WHAT THE TASK ASKS -> Exactly as written, repeat all of the records below.

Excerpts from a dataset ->

* * * * *

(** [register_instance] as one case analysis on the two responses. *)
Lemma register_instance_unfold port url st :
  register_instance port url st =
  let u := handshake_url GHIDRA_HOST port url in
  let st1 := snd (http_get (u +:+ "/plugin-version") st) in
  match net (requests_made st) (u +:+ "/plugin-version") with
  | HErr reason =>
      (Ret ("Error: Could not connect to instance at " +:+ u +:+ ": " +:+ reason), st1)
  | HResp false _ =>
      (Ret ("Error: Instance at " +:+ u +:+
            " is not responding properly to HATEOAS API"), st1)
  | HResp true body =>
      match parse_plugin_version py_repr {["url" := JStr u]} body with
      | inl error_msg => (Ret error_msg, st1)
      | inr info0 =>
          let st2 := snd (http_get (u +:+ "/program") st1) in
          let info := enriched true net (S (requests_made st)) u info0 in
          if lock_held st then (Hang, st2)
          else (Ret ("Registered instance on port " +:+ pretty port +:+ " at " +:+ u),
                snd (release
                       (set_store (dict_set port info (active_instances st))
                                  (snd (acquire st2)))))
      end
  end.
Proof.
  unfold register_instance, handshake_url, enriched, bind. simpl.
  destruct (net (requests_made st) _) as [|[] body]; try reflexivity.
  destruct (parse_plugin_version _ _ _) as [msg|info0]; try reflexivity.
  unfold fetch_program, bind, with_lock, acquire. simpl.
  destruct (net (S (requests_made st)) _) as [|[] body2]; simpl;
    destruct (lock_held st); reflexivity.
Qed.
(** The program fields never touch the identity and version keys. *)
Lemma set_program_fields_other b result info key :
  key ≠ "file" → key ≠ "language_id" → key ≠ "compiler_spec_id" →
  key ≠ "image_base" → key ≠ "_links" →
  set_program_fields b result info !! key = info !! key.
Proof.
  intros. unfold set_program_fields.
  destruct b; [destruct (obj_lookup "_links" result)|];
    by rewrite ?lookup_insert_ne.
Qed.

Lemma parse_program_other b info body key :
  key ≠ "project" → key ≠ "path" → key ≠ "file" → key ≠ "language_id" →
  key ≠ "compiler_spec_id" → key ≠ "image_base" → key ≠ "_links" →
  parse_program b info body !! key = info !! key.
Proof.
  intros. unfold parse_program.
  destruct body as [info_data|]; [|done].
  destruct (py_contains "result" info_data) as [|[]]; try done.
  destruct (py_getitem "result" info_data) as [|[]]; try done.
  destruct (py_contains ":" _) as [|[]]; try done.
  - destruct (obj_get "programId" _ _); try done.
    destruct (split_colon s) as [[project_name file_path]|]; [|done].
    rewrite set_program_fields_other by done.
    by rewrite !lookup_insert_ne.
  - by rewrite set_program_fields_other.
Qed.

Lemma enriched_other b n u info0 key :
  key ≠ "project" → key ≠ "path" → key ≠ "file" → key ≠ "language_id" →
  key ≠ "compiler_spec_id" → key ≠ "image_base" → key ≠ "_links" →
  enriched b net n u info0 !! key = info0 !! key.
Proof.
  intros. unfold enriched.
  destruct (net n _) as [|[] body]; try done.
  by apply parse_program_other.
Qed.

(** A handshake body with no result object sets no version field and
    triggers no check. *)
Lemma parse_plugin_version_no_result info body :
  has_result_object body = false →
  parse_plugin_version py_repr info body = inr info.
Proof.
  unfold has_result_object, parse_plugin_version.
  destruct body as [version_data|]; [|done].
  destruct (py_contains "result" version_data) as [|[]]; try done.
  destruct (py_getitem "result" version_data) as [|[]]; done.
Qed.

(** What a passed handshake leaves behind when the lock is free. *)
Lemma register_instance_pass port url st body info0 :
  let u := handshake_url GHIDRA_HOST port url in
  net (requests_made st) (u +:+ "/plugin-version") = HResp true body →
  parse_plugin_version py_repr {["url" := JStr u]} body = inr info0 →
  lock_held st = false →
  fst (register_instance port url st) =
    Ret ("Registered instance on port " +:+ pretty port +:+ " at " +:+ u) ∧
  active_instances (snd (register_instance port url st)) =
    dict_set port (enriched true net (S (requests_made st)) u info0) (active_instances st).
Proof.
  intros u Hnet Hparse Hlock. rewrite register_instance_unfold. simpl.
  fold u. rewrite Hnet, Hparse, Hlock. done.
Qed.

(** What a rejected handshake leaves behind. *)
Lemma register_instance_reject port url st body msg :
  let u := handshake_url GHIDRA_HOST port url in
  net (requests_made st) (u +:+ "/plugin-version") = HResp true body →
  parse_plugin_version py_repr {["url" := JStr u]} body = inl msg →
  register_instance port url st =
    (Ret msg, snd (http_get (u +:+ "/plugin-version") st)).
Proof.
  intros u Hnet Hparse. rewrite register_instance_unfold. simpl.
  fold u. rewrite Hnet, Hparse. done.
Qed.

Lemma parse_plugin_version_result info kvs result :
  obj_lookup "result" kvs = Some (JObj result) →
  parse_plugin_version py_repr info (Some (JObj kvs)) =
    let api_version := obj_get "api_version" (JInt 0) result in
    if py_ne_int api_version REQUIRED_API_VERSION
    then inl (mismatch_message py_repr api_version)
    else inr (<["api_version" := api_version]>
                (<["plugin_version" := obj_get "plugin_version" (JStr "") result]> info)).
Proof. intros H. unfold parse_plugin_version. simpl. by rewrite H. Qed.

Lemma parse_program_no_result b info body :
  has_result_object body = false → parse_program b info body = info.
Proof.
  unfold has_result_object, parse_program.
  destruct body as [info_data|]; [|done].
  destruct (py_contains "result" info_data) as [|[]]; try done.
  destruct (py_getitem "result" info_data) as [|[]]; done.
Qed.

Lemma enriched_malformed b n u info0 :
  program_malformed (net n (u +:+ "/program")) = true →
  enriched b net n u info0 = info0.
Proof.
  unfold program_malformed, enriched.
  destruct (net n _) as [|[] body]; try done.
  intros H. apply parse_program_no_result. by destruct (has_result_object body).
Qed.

* * * * *

SOLUTION ->
(** [register_instance] as one case analysis on the two responses. *)
Lemma register_instance_unfold port url st :
  register_instance port url st =
  let u := handshake_url GHIDRA_HOST port url in
  let st1 := snd (http_get (u +:+ "/plugin-version") st) in
  match net (requests_made st) (u +:+ "/plugin-version") with
  | HErr reason =>
      (Ret ("Error: Could not connect to instance at " +:+ u +:+ ": " +:+ reason), st1)
  | HResp false _ =>
      (Ret ("Error: Instance at " +:+ u +:+
            " is not responding properly to HATEOAS API"), st1)
  | HResp true body =>
      match parse_plugin_version py_repr {["url" := JStr u]} body with
      | inl error_msg => (Ret error_msg, st1)
      | inr info0 =>
          let st2 := snd (http_get (u +:+ "/program") st1) in
          let info := enriched true net (S (requests_made st)) u info0 in
          if lock_held st then (Hang, st2)
          else (Ret ("Registered instance on port " +:+ pretty port +:+ " at " +:+ u),
                snd (release
                       (set_store (dict_set port info (active_instances st))
                                  (snd (acquire st2)))))
      end
  end.
Proof.
  unfold register_instance, handshake_url, enriched, bind. simpl.
  destruct (net (requests_made st) _) as [|[] body]; try reflexivity.
  destruct (parse_plugin_version _ _ _) as [msg|info0]; try reflexivity.
  unfold fetch_program, bind, with_lock, acquire. simpl.
  destruct (net (S (requests_made st)) _) as [|[] body2]; simpl;
    destruct (lock_held st); reflexivity.
Qed.
(** The program fields never touch the identity and version keys. *)
Lemma set_program_fields_other b result info key :
  key ≠ "file" → key ≠ "language_id" → key ≠ "compiler_spec_id" →
  key ≠ "image_base" → key ≠ "_links" →
  set_program_fields b result info !! key = info !! key.
Proof.
  intros. unfold set_program_fields.
  destruct b; [destruct (obj_lookup "_links" result)|];
    by rewrite ?lookup_insert_ne.
Qed.

Lemma parse_program_other b info body key :
  key ≠ "project" → key ≠ "path" → key ≠ "file" → key ≠ "language_id" →
  key ≠ "compiler_spec_id" → key ≠ "image_base" → key ≠ "_links" →
  parse_program b info body !! key = info !! key.
Proof.
  intros. unfold parse_program.
  destruct body as [info_data|]; [|done].
  destruct (py_contains "result" info_data) as [|[]]; try done.
  destruct (py_getitem "result" info_data) as [|[]]; try done.
  destruct (py_contains ":" _) as [|[]]; try done.
  - destruct (obj_get "programId" _ _); try done.
    destruct (split_colon s) as [[project_name file_path]|]; [|done].
    rewrite set_program_fields_other by done.
    by rewrite !lookup_insert_ne.
  - by rewrite set_program_fields_other.
Qed.

Lemma enriched_other b n u info0 key :
  key ≠ "project" → key ≠ "path" → key ≠ "file" → key ≠ "language_id" →
  key ≠ "compiler_spec_id" → key ≠ "image_base" → key ≠ "_links" →
  enriched b net n u info0 !! key = info0 !! key.
Proof.
  intros. unfold enriched.
  destruct (net n _) as [|[] body]; try done.
  by apply parse_program_other.
Qed.

(** A handshake body with no result object sets no version field and
    triggers no check. *)
Lemma parse_plugin_version_no_result info body :
  has_result_object body = false →
  parse_plugin_version py_repr info body = inr info.
Proof.
  unfold has_result_object, parse_plugin_version.
  destruct body as [version_data|]; [|done].
  destruct (py_contains "result" version_data) as [|[]]; try done.
  destruct (py_getitem "result" version_data) as [|[]]; done.
Qed.

(** What a passed handshake leaves behind when the lock is free. *)
Lemma register_instance_pass port url st body info0 :
  let u := handshake_url GHIDRA_HOST port url in
  net (requests_made st) (u +:+ "/plugin-version") = HResp true body →
  parse_plugin_version py_repr {["url" := JStr u]} body = inr info0 →
  lock_held st = false →
  fst (register_instance port url st) =
    Ret ("Registered instance on port " +:+ pretty port +:+ " at " +:+ u) ∧
  active_instances (snd (register_instance port url st)) =
    dict_set port (enriched true net (S (requests_made st)) u info0) (active_instances st).
Proof.
  intros u Hnet Hparse Hlock. rewrite register_instance_unfold. simpl.
  fold u. rewrite Hnet, Hparse, Hlock. done.
Qed.

(** What a rejected handshake leaves behind. *)
Lemma register_instance_reject port url st body msg :
  let u := handshake_url GHIDRA_HOST port url in
  net (requests_made st) (u +:+ "/plugin-version") = HResp true body →
  parse_plugin_version py_repr {["url" := JStr u]} body = inl msg →
  register_instance port url st =
    (Ret msg, snd (http_get (u +:+ "/plugin-version") st)).
Proof.
  intros u Hnet Hparse. rewrite register_instance_unfold. simpl.
  fold u. rewrite Hnet, Hparse. done.
Qed.

Lemma parse_plugin_version_result info kvs result :
  obj_lookup "result" kvs = Some (JObj result) →
  parse_plugin_version py_repr info (Some (JObj kvs)) =
    let api_version := obj_get "api_version" (JInt 0) result in
    if py_ne_int api_version REQUIRED_API_VERSION
    then inl (mismatch_message py_repr api_version)
    else inr (<["api_version" := api_version]>
                (<["plugin_version" := obj_get "plugin_version" (JStr "") result]> info)).
Proof. intros H. unfold parse_plugin_version. simpl. by rewrite H. Qed.

Lemma parse_program_no_result b info body :
  has_result_object body = false → parse_program b info body = info.
Proof.
  unfold has_result_object, parse_program.
  destruct body as [info_data|]; [|done].
  destruct (py_contains "result" info_data) as [|[]]; try done.
  destruct (py_getitem "result" info_data) as [|[]]; done.
Qed.

Lemma enriched_malformed b n u info0 :
  program_malformed (net n (u +:+ "/program")) = true →
  enriched b net n u info0 = info0.
Proof.
  unfold program_malformed, enriched.
  destruct (net n _) as [|[] body]; try done.
  intros H. apply parse_program_no_result. by destruct (has_result_object body).
Qed.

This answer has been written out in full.